Estud. - Cent. Estud. Av., Univ. Nac. Córdoba  no.21 Córdoba jun. 2009

 

BIBLIOGRÁFICAS

Da Escritura Feminina / Da Escritura

Ivony Lessa Santos

Muitas escritoras, muitos estudiosos, têm se detido a analisar a existência/ possibilidade/insulto da "Literatura Feminina". Muitas reflexoes são feitas, mas poucas tocam a questão básica: taxonomia, por que não? Para que serve um termo se não sabemos qual o estatuto dele e de que maneira o empregamos? Como podemos concordar ou discordar dele se não sabemos exatamente a quê faz referência? Faz-se necessária uma análise mais detalhada, um retalhamento, melhor dito, para chegarmos á raiz da controvérsia. Deixamos as intuições e vamos dissecar o assunto de uma maneira mais lógica, bem "masculina" ...

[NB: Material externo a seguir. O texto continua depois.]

(** [impl From<u64> for Value]: a truncating cast. *)
Definition Value_from_u64 (n : Z) : Value := Int (as_i64 n).

(** [impl From<u32> for Value]. *)
Definition Value_from_u32 (n : Z) : Value := Int (as_i64 n).

(** [TryFrom<&Value>]: the typed views of a value. *)
Class FromValue (T : Type) : Type := try_from : Value -> Result T CRDTError.

#[export] Instance FromValue_string : FromValue string := fun v =>
  match v with Text s => Ok s | _ => Err (TypeMismatch "String" (type_name v)) end.
#[export] Instance FromValue_i64 : FromValue Z := fun v =>
  match v with Int n => Ok n | _ => Err (TypeMismatch "i64" (type_name v)) end.
#[export] Instance FromValue_bool : FromValue bool := fun v =>
  match v with Bool b => Ok b | _ => Err (TypeMismatch "bool" (type_name v)) end.
#[export] Instance FromValue_Doc : FromValue Doc := fun v =>
  match v with VDoc d => Ok d | _ => Err (TypeMismatch "Doc" (type_name v)) end.
#[export] Instance FromValue_List : FromValue List := fun v =>
  match v with VList l => Ok l | _ => Err (TypeMismatch "List" (type_name v)) end.

(** ** The ordered map of list items *)

Section btree.
Context {A : Type}.
Implicit Types (l : list (Position * A)).

(** [BTreeMap::get]. *)
Fixpoint btree_get (p : Position) l : option A :=
  match l with
  | [] => None
  | (q, v) :: rest =>
      match Position_cmp p q with
      | Lt => None
      | Eq => Some v
      | Gt => btree_get p rest
      end
  end.

(** [BTreeMap::insert]. *)
Fixpoint btree_insert (p : Position) (v : A) l : list (Position * A) :=
  match l with
  | [] => [(p, v)]
  | (q, w) :: rest =>
      match Position_cmp p q with
      | Lt => (p, v) :: (q, w) :: rest
      | Eq => (q, v) :: rest
      | Gt => (q, w) :: btree_insert p v rest
      end
  end.

(** [BTreeMap::remove]. *)
Fixpoint btree_remove (p : Position) l : list (Position * A) :=
  match l with
  | [] => []
  | (q, w) :: rest =>
      match Position_cmp p q with
      | Lt => (q, w) :: rest
      | Eq => rest
      | Gt => (q, w) :: btree_remove p rest
      end
  end.
End btree.

(** ** Merging (Value::merge, List::merge, Doc::merge) *)

Fixpoint Value_merge (self other : Value) {struct other} : Value :=
  if is_deleted self then other
  else if is_deleted other then Deleted
  else match other with
       | VDoc other_node =>
           match self with
           | VDoc self_node => VDoc (Doc_merge self_node other_node)
           | _ => other
           end
       | VList other_list =>
           match self with
           | VList self_list => VList (List_merge self_list other_list)
           | _ => other
           end
       | _ => other
       end
with Doc_merge (self other : Doc) {struct other} : Doc :=
  match other with
  | mkDoc _ other_atomic other_children =>
      if other_atomic then other
      else mkDoc (version self) (atomic self)
             (map_fold
                (fun key other_value result =>
                   match result !! key with
                   | Some self_value => <[key := Value_merge self_value other_value]> result
                   | None => <[key := other_value]> result
                   end)
                (children self) other_children)
  end
with List_merge (self other : List) {struct other} : List :=
  match other with
  | mkList other_items =>
      mkList
        (foldl
           (fun its '(position, value) =>
              match btree_get position its with
              | Some existing_value =>
                  btree_insert position (Value_merge existing_value value) its
              | None => btree_insert position value its
              end)
           (items self) other_items)
  end.

(** ** Lists *)

Definition List_new : List := mkList [].

(** The entries that are not tombstones. *)
Definition visible (l : list (Position * Value)) : list (Position * Value) :=
  filter (fun pv => is_deleted pv.2 = false) l.

Definition List_len (l : List) : nat := length (visible (items l)).

Definition List_total_len (l : List) : nat := length (items l).

Definition List_is_empty (l : List) : bool :=
  match items l with [] => true | _ => false end.

(** [List::iter]. *)
Definition List_iter (l : List) : list Value := (visible (items l)).*2.

(** [List::iter_all] and [List::to_vec]. *)
Definition List_to_vec (l : List) : list Value := (items l).*2.
(* ===== verification/DocMerge.v ===== *)
(** * Merging documents

    Theorems on [Value::merge], [Doc::merge] and [List::merge]
    (crdt/doc/value.rs, mod.rs, list.rs): the value of every key and list
    position after a merge, the laws a caller may rely on (identity,
    idempotence, associativity while no container is replaced by a value of
    another kind), and the case in which associativity, which the [CRDT] trait
    asks for, does not hold. *)

From S2P Require Import Prelude.
From S2P Require Import Path.
From S2P Require Import Position.
From S2P Require Import Doc.
From S2P Require Import DocPath.
From S2P Require Import DocList.

(** ** Well-formed values

    Integers fit [i64], and the items of every list, however deeply nested, are
    sorted by reduced positions. *)
Inductive Value_wf : Value -> Prop :=
  | Null_wf : Value_wf Null
  | Bool_wf b : Value_wf (Bool b)
  | Int_wf z : is_i64 z = true -> Value_wf (Int z)
  | Text_wf s : Value_wf (Text s)
  | VDoc_wf d : Doc_wf d -> Value_wf (VDoc d)
  | VList_wf l : List_wf l -> Value_wf (VList l)
  | Deleted_wf : Value_wf Deleted
with Doc_wf : Doc -> Prop :=
  | mkDoc_wf ver a m :
      (forall k v, m !! k = Some v -> Value_wf v) -> Doc_wf (mkDoc ver a m)
with List_wf : List -> Prop :=
  | mkList_wf its :
      items_ok its -> (forall p v, (p, v) ∈ its -> Value_wf v) -> List_wf (mkList its).

Scheme Value_wf_mut := Minimality for Value_wf Sort Prop
with Doc_wf_mut := Minimality for Doc_wf Sort Prop
with List_wf_mut := Minimality for List_wf Sort Prop.

Combined Scheme wf_ind from Value_wf_mut, Doc_wf_mut, List_wf_mut.

Create HintDb docwf.
#[export] Hint Constructors Value_wf Doc_wf List_wf : docwf.

(** ** What a merge computes *)

(** Two optional values merged: the present one, or their merge. *)
Definition merge_opt (self other : option Value) : option Value :=
  match self, other with
  | Some x, Some y => Some (Value_merge x y)
  | Some x, None => Some x
  | None, o => o
  end.

Lemma Doc_merge_children self other k :
  atomic other = false ->
  children (Doc_merge self other) !! k = merge_opt (children self !! k) (children other !! k).
Proof.
  destruct other as [ver a m]; simpl. intros ->. simpl. revert k.
  apply (map_fold_weak_ind (fun r m => forall k, r !! k = merge_opt (children self !! k) (m !! k))).
  { intros k. rewrite lookup_empty. by destruct (children self !! k). }
  intros key v m' r Hkey IH k. rewrite IH, Hkey.
  destruct (decide (k = key)) as [->|Hne].
  - rewrite lookup_insert_eq. destruct (children self !! key); simpl; by rewrite lookup_insert_eq.
  - rewrite (lookup_insert_ne m') by done.
    destruct (children self !! key); simpl; by rewrite lookup_insert_ne, IH.
Qed.

Lemma Doc_merge_fields self other :
  atomic other = false ->
  version (Doc_merge self other) = version self /\ atomic (Doc_merge self other) = atomic self.
Proof. destruct other as [ver a m]; simpl. by intros ->. Qed.

Lemma Doc_merge_atomic self other : atomic other = true -> Doc_merge self other = other.
Proof. destruct other as [ver a m]; simpl. by intros ->. Qed.

Lemma Doc_ext d1 d2 :
  version d1 = version d2 -> atomic d1 = atomic d2 ->
  (forall k, children d1 !! k = children d2 !! k) -> d1 = d2.
Proof. destruct d1, d2; simpl. intros -> -> H. f_equal. by apply map_eq. Qed.

Lemma List_merge_fold self its p :
  items_ok self -> items_ok its ->
  let r := foldl
    (fun its '(position, value) =>
       match btree_get position its with
       | Some existing_value => btree_insert position (Value_merge existing_value value) its
       | None => btree_insert position value its
       end) self its in
  items_ok r /\ (good p -> btree_get p r = merge_opt (btree_get p self) (btree_get p its)).
Proof.
  revert self. induction its as [|[q w] its IH]; intros self Hs Hi; simpl.
  { split; [done|]. by destruct (btree_get p self). }
  rewrite items_ok_cons in Hi. destruct Hi as (Hq & Hi & Hf). simpl in Hq.
  assert (btree_get q its = None) as Hqn.
  { destruct (btree_get q its) as [u|] eqn:E; [|done].
    apply btree_get_elem in E; [|done..]. rewrite Forall_forall in Hf. specialize (Hf _ E).
    unfold item_lt in Hf. simpl in Hf. by rewrite Position_cmp_refl in Hf. }
  set (x := match btree_get q self with Some u => Value_merge u w | None => w end).
  replace (match btree_get q self with
           | Some existing_value => btree_insert q (Value_merge existing_value w) self
           | None => btree_insert q w self end) with (btree_insert q x self)
    by (unfold x; by destruct (btree_get q self)).
  destruct (IH (btree_insert q x self)) as [Hok Hget]; [by apply items_ok_insert|done|].
  split; [done|]. intros Hp. rewrite Hget, btree_get_insert by done.
  destruct (decide (p = q)) as [->|Hne].
  - rewrite Hqn, Position_cmp_refl. unfold x. by destruct (btree_get q self).
  - destruct (Position_cmp p q) eqn:E.
    + apply Position_cmp_eq in E; done.
    + f_equal. destruct (btree_get p its) as [u|] eqn:Eu; [|done].
      apply btree_get_elem in Eu; [|done..].
      pose proof (items_below p q w its Hp Hq Hi Hf E) as Hb. rewrite Forall_forall in Hb.
      specialize (Hb _ Eu). simpl in Hb. by rewrite Position_cmp_refl in Hb.
    + done.
Qed.

Lemma List_merge_ok self other :
  List_ok self -> List_ok other -> List_ok (List_merge self other).
Proof.
  destruct other as [its]. intros Hs Ho.
  apply (List_merge_fold (items self) its (mkPosition 0 1 0)); done.
Qed.

Lemma List_merge_get self other p :
  List_ok self -> List_ok other -> good p ->
  btree_get p (items (List_merge self other))
  = merge_opt (btree_get p (items self)) (btree_get p (items other)).
Proof. destruct other as [its]. intros Hs Ho Hp. by apply List_merge_fold. Qed.

Lemma List_ext l1 l2 :
  List_ok l1 -> List_ok l2 ->
  (forall p, good p -> btree_get p (items l1) = btree_get p (items l2)) -> l1 = l2.
Proof. destruct l1, l2. unfold List_ok. simpl. intros. f_equal. by apply items_ext. Qed.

Literatura Feminina, então, é um termo controverso. Aqui chamamos Literatura Feminina cautelosamente de "termo". Na realidade, não serve. Teremos que avaliar em que sentido é usada a expressão, e isso é fundamental.

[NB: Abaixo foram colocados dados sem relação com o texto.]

(* ===== verification/AuthSettings.v ===== *)
(** * Authentication settings (auth/settings.rs)

    The keys, delegations and global permission of a database, stored in a
    document under [keys.<pubkey>], [delegations.<root>] and [global]. *)

From S2P Require Import Prelude.
From S2P Require Import Path.
From S2P Require Import Position.
From S2P Require Import Ids.
From S2P Require Import Doc.
From S2P Require Import DocPath.
From S2P Require Import Errors.
From S2P Require Import Crypto.
From S2P Require Import Permission.
From S2P Require Import AuthTypes.

Section auth_settings.
Context `{CS : CidSpec} `{KS : CryptoSpec}.

Record AuthSettings : Type := mkAuthSettings { inner : Doc }.

Definition AuthSettings_new : AuthSettings := mkAuthSettings Doc_new.

(** ** Keys *)

Definition keys_path (pubkey : string) : string := "keys." +:+ pubkey.

Definition get_key_by_str (s : AuthSettings) (pubkey : string) : Result AuthKey Error :=
  match Doc_get (inner s) (keys_path pubkey) with
  | Some (VDoc doc) => map_err (fun _ => EAuth InvalidKeyFormat) (AuthKey_from_doc doc)
  | Some _ => Err (EAuth InvalidKeyFormat)
  | None => Err (EAuth (KeyNotFound pubkey))
  end.

Definition get_key_by_pubkey (s : AuthSettings) (pubkey : PublicKey) : Result AuthKey Error :=
  get_key_by_str s (PublicKey_to_string pubkey).

Definition put_key (s : AuthSettings) (pubkey_str : string) (key : AuthKey) : AuthSettings :=
  mkAuthSettings (set_key (inner s) (keys_path pubkey_str) (VDoc (AuthKey_to_doc key))).

Definition add_key (s : AuthSettings) (pubkey : PublicKey) (key : AuthKey) :
    Result AuthSettings Error :=
  let pubkey_str := PublicKey_to_string pubkey in
  if is_ok (get_key_by_str s pubkey_str) then Err (EAuth (KeyAlreadyExists pubkey_str))
  else Ok (put_key s pubkey_str key).

Definition overwrite_key (s : AuthSettings) (pubkey : PublicKey) (key : AuthKey) :
    Result AuthSettings Error :=
  Ok (put_key s (PublicKey_to_string pubkey) key).

(** [get_all_keys]: entries that are not well-formed keys are skipped. *)
Definition get_all_keys (s : AuthSettings) : gmap string AuthKey :=
  match Doc_get (inner s) "keys" with
  | Some (VDoc keys_doc) =>
      omap (fun v => match v with
                     | VDoc key_doc => result_ok (AuthKey_from_doc key_doc)
                     | _ => None
                     end) (Doc_iter keys_doc)
  | _ => ∅
  end.

Definition find_keys_by_name (s : AuthSettings) (name : string) : list (string * AuthKey) :=
  sort_by (fun a b => cmp_leb String.compare a.1 b.1)
    (filter (fun e => key_name e.2 = Some name) (map_to_list (get_all_keys s))).

Definition rename_key (s : AuthSettings) (pubkey : PublicKey) (name : option string) :
    Result AuthSettings Error :=
  let pubkey_str := PublicKey_to_string pubkey in
  let? auth_key := get_key_by_str s pubkey_str in
  Ok (put_key s pubkey_str (set_name auth_key name)).

Definition revoke_key (s : AuthSettings) (pubkey : PublicKey) : Result AuthSettings Error :=
  let pubkey_str := PublicKey_to_string pubkey in
  let? auth_key := get_key_by_str s pubkey_str in
  Ok (put_key s pubkey_str (set_status auth_key Revoked)).

(** ** Delegations *)

Definition delegations_path (root : ID) : string := "delegations." +:+ ID_to_string root.

Definition add_delegated_tree (s : AuthSettings) (tree_ref : DelegatedTreeRef) :
    Result AuthSettings Error :=
  Ok (mkAuthSettings (set_key (inner s) (delegations_path (tr_root (dt_tree tree_ref)))
    (VDoc (DelegatedTreeRef_to_doc tree_ref)))).

Definition get_delegated_tree (s : AuthSettings) (root_id : ID) : Result DelegatedTreeRef Error :=
  match Doc_get (inner s) (delegations_path root_id) with
  | Some (VDoc doc) =>
      map_err (fun _ => EAuth InvalidAuthConfiguration) (DelegatedTreeRef_from_doc doc)
  | Some _ => Err (EAuth InvalidAuthConfiguration)
  | None => Err (EAuth (DelegationNotFound root_id))
  end.

(** [get_all_delegated_trees], over the map's entries in some order; a root
    that does not parse ends the loop with an error. *)
Fixpoint collect_delegations (l : list (string * Value)) (result : gmap ID DelegatedTreeRef) :
    Result (gmap ID DelegatedTreeRef) Error :=
  match l with
  | [] => Ok result
  | (root_id_str, value) :: rest =>
      match value with
      | VDoc doc =>
          match DelegatedTreeRef_from_doc doc with
          | Ok tree_ref =>
              let? root_id := map_err EId (ID_parse root_id_str) in
              collect_delegations rest (<[root_id := tree_ref]> result)
          | Err _ => collect_delegations rest result
          end
      | _ => collect_delegations rest result
      end
  end.

Definition get_all_delegated_trees (s : AuthSettings) : Result (gmap ID DelegatedTreeRef) Error :=
  match Doc_get (inner s) "delegations" with
  | Some (VDoc delegations_doc) => collect_delegations (map_to_list (Doc_iter delegations_doc)) ∅
  | _ => Ok ∅
  end.

(** ** Global permission *)

Definition set_global_permission (s : AuthSettings) (key : AuthKey) : AuthSettings :=
  mkAuthSettings (set_key (inner s) "global" (VDoc (AuthKey_to_doc key))).

Definition get_global_key (s : AuthSettings) : Result AuthKey Error :=
  match Doc_get (inner s) "global" with
  | Some (VDoc doc) => map_err (fun _ => EAuth InvalidKeyFormat) (AuthKey_from_doc doc)
  | Some _ => Err (EAuth InvalidKeyFormat)
  | None => Err (EAuth (KeyNotFound "global"))
  end.

(** ** Hint resolution *)

Definition resolve_hint (s : AuthSettings) (hint : KeyHint) : Result (list ResolvedAuth) Error :=
  if hint_is_global hint then
    let? global_key := map_err (fun _ => EAuth InvalidAuthConfiguration) (get_global_key s) in
    let? actual_pubkey := ok_or (hint_pubkey hint) (EAuth InvalidAuthConfiguration) in
    Ok [mkResolvedAuth actual_pubkey (key_permissions global_key) (key_status global_key)]
  else match hint_pubkey hint with
  | Some pubkey =>
      match get_key_by_pubkey s pubkey with
      | Ok key => Ok [mkResolvedAuth pubkey (key_permissions key) (key_status key)]
      | Err e => Err e
      end
  | None =>
      match hint_name hint with
      | Some name =>
          match find_keys_by_name s name with
          | [] => Err (EAuth (KeyNotFound name))
          | matches =>
              result_collect ((fun e =>
                let? pk := map_err EAuth (PublicKey_from_string e.1) in
                Ok (mkResolvedAuth pk (key_permissions e.2) (key_status e.2))) <$> matches)
          end
      | None => Ok []
      end
  end.

Definition get_global_permission (s : AuthSettings) : option Permission :=
  match get_global_key s with
  | Ok key => if decide (key_status key = Active) then Some (key_permissions key) else None
  | Err _ => None
  end.

Definition has_global_permission (s : AuthSettings) : bool := is_some (get_global_permission s).

(** [sort_by_key(|b| Reverse(b.1))]: highest permission first, stable. *)
Definition find_all_sigkeys_for_pubkey (s : AuthSettings) (pubkey : PublicKey) :
    list (SigKey * Permission) :=
  let direct := match get_key_by_pubkey s pubkey with
                | Ok auth_key =>
                    if is_active auth_key then [(SigKey_from_pubkey pubkey, key_permissions auth_key)]
                    else []
                | Err _ => []
                end in
  let global := match get_global_permission s with
                | Some global_perm => [(SigKey_global pubkey, global_perm)]
                | None => []
                end in
  sort_by (fun a b => Permission_leb b.2 a.2) (direct ++ global).

Definition resolve_sig_key_for_operation (s : AuthSettings) (pubkey : PublicKey) :
    Result (SigKey * Permission) Error :=
  ok_or (head (find_all_sigkeys_for_pubkey s pubkey)) (EAuth PermissionDenied).

Definition can_modify_key (s : AuthSettings) (signing_key : ResolvedAuth) (target_pubkey : PublicKey) :
    Result bool Error :=
  if negb (can_admin (ra_effective_permission signing_key)) then Ok false
  else
    let? target_key := get_key_by_pubkey s target_pubkey in
    Ok (Permission_leb (key_permissions target_key) (ra_effective_permission signing_key)).

Definition can_create_key (s : AuthSettings) (signing_key : ResolvedAuth)
    (new_key_permissions : Permission) : Result bool Error :=
  if negb (can_admin (ra_effective_permission signing_key)) then Ok false
  else Ok (Permission_leb new_key_permissions (ra_effective_permission signing_key)).

(** ** Two-level paths *)

Lemma segments_pair k s :
  str_contains dot k = false -> k <> EmptyString -> str_contains dot s = false ->
  segments_of (k +:+ String dot s) = if str_is_empty s then [k] else [k; s].
Proof.
  intros Hk Hk' Hs. unfold segments_of.
  rewrite str_contains_app. simpl. rewrite orb_true_r.
  unfold Path_components. rewrite str_split_app, (str_split_none _ s) by done.
  rewrite filter_cons_True by (by apply str_is_empty_false).
  destruct (str_is_empty s) eqn:E.
  - by rewrite filter_cons_False by congruence.
  - by rewrite filter_cons_True.
Qed.

(** The slot [k] of a document does not hold a list, so that a second path
    segment names a key and not an index. *)
Definition slot_ok (d : Doc) (k : string) : Prop :=
  match children d !! k with Some (VList _) => False | _ => True end.

Definition sub_doc (d : Doc) (k : string) : Doc :=
  match children d !! k with Some (VDoc sub) => sub | _ => Doc_new end.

Diz-se Literatura Feminina para diferenciá-la de outras, ou para especificá-la. Ateremo-nos a estas duas possibilidades, mais epistemológicas, por agora. Seria, então, uma classificação ou uma subcategoria dentro do grande oceano da Litera-tura Universal.

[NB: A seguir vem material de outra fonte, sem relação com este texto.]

(** The walk is exhaustive above the floor: in any extension of the history
    that does not hold a missing entry, an unmet target is not below [from]. *)
Lemma walk_exhaustive s es' t :
  walk_inv from s -> ws_stack s = [] -> entries inner ⊆ es' -> heights_decrease es' tree ->
  (forall x, x ∈ ws_missing s -> es' !! x = None) ->
  (forall e, entries inner !! t = Some e -> floor <= Entry_height e) ->
  member_of (entries inner) tree t -> below es' tree from t -> t ∉ ws_unmet s.
Proof.
  intros Hinv Hst Hsub Hdec Hmiss Hfloor (et & Het & Htt) (f & Hf & Hr).
  assert (forall x, rtc (tree_edge es' tree) f x -> forall e', es' !! x = Some e' ->
    in_tree e' tree = true -> floor <= Entry_height e' -> x ∈ ws_visited s) as Hvis.
  { intros x Hx. pattern x. eapply (rtc_ind_r _ f); [|clear x Hx|exact Hx].
    - intros e' He' _ _. destruct (wi_seeds _ _ Hinv f Hf) as [?|Hm%Hmiss]; [done|congruence].
    - intros y z Hfy (ey & Hey & Hty & Hz) IH ez Hez Htz Hfl.
      assert (Entry_height ez < Entry_height ey) as Hlt by (eapply (Hdec y z); [by exists ey|done..]).
      assert (y ∈ ws_visited s) as Hy by (apply (IH ey); [done..|lia]).
      destruct (entries inner !! y) as [e|] eqn:E.
      + pose proof (lookup_weaken _ _ _ _ E Hsub) as E'. rewrite Hey in E'. injection E' as <-.
        destruct (wi_visited _ _ Hinv y ey) as [_ Hp]; [done..|].
        destruct (Hp ltac:(lia) z Hz) as [?|Hzs]; [done|]. rewrite Hst in Hzs. set_solver.
      + assert (y ∈ ws_missing s) as Hm%Hmiss by (apply (wi_gone _ _ Hinv); auto). congruence. }
  assert (t ∈ ws_visited s) as Hv.
  { apply (Hvis t Hr et); [by eapply lookup_weaken|done|by apply Hfloor]. }
  by destruct (wi_visited _ _ Hinv t et Hv Het Htt).
Qed.
End walk.

Lemma walk_fuel inner tree floor s :
  (length (ws_stack s) + out_degree (expand_visit inner tree floor) (dom (entries inner) ∖ ws_visited s)
   < traversal_fuel (entries inner) (length (ws_stack s)))%nat.
Proof.
  unfold traversal_fuel. apply Nat.lt_succ_r, Nat.add_le_mono_l. unfold out_degree, entry_values.
  apply sum_dom_le. intros x e He. unfold next, expand_visit, expand. rewrite He.
  destruct (in_tree e tree); [|simpl; lia]. unfold push_parents, parent_refs.
  destruct (_ >? _); [rewrite app_nil_r, length_reverse|simpl]; lia.
Qed.

(** What each verdict says. *)
Definition verdict_holds (es : gmap ID Entry) (tree : ID) (from targets : list ID)
    (verdict : option (Result Reachability Error)) : Prop :=
  match verdict with
  | None => False
  | Some (Err err) => exists x, (x ∈ targets \/ x ∈ from) /\ foreign es tree x
      /\ err = EBackend (EntryNotInTree x tree)
  | Some (Ok Reachable) => forall t, t ∈ targets -> member_of es tree t /\ below es tree from t
  | Some (Ok Unreachable) => exists t, t ∈ targets
      /\ forall es', es ⊆ es' -> heights_decrease es' tree -> ~ below es' tree from t
  | Some (Ok (Indeterminate missing)) =>
      missing <> [] /\ StronglySorted (fun a b => ID_cmp a b = Lt) missing
      /\ (forall x, x ∈ missing -> es !! x = None /\ (x ∈ targets \/ below es tree from x))
      /\ (heights_decrease es tree ->
          exists t, t ∈ targets /\ ~ (member_of es tree t /\ below es tree from t))
  end.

Muito fácil seria iniciar meu lamento dizendo que eu, enquanto mulher, quero fazer Literatura, não Literatura Feminina. Afinal, é na Literatura que se encon-tram os gênios, não na Literatura Feminina (os gênios homens e mulheres, obvia-mente). Mas isso seria simplificar e ficar dando voltas pirracentas, em que muita gente acharia que teria muitas razões para dizer que não faria diferença nenhuma.

Voltemos á Ciência. Uma Classificação, analisemos esta possibilidade.

Uma classificação é válida quando conforma dentro de si todos os membros de uma espécie. Vamos classificar a Literatura com critérios geográficos. Há a Literatura Francesa, a Argentina, a Brasileira, a Angolana, a Estadunidense, e assim, tranqüilamente se pode acomodar toda a Literatura em gavetinhas nacionais (continentais, municipais etc). Uma classificação perfeitamente válida e útil. Encerro um objeto (de estudo, de interesse etc) com critérios positivos e negativos. Literatura Brasileira está em contraste com o quê? Com a literatura não brasileira (ou seja, de escritores não nascidos no Brasil, ou que nunca estiveram no Brasil, ou que não escreveram sobre o Brasil, dependendo da amplitude que se quiser dar á classe).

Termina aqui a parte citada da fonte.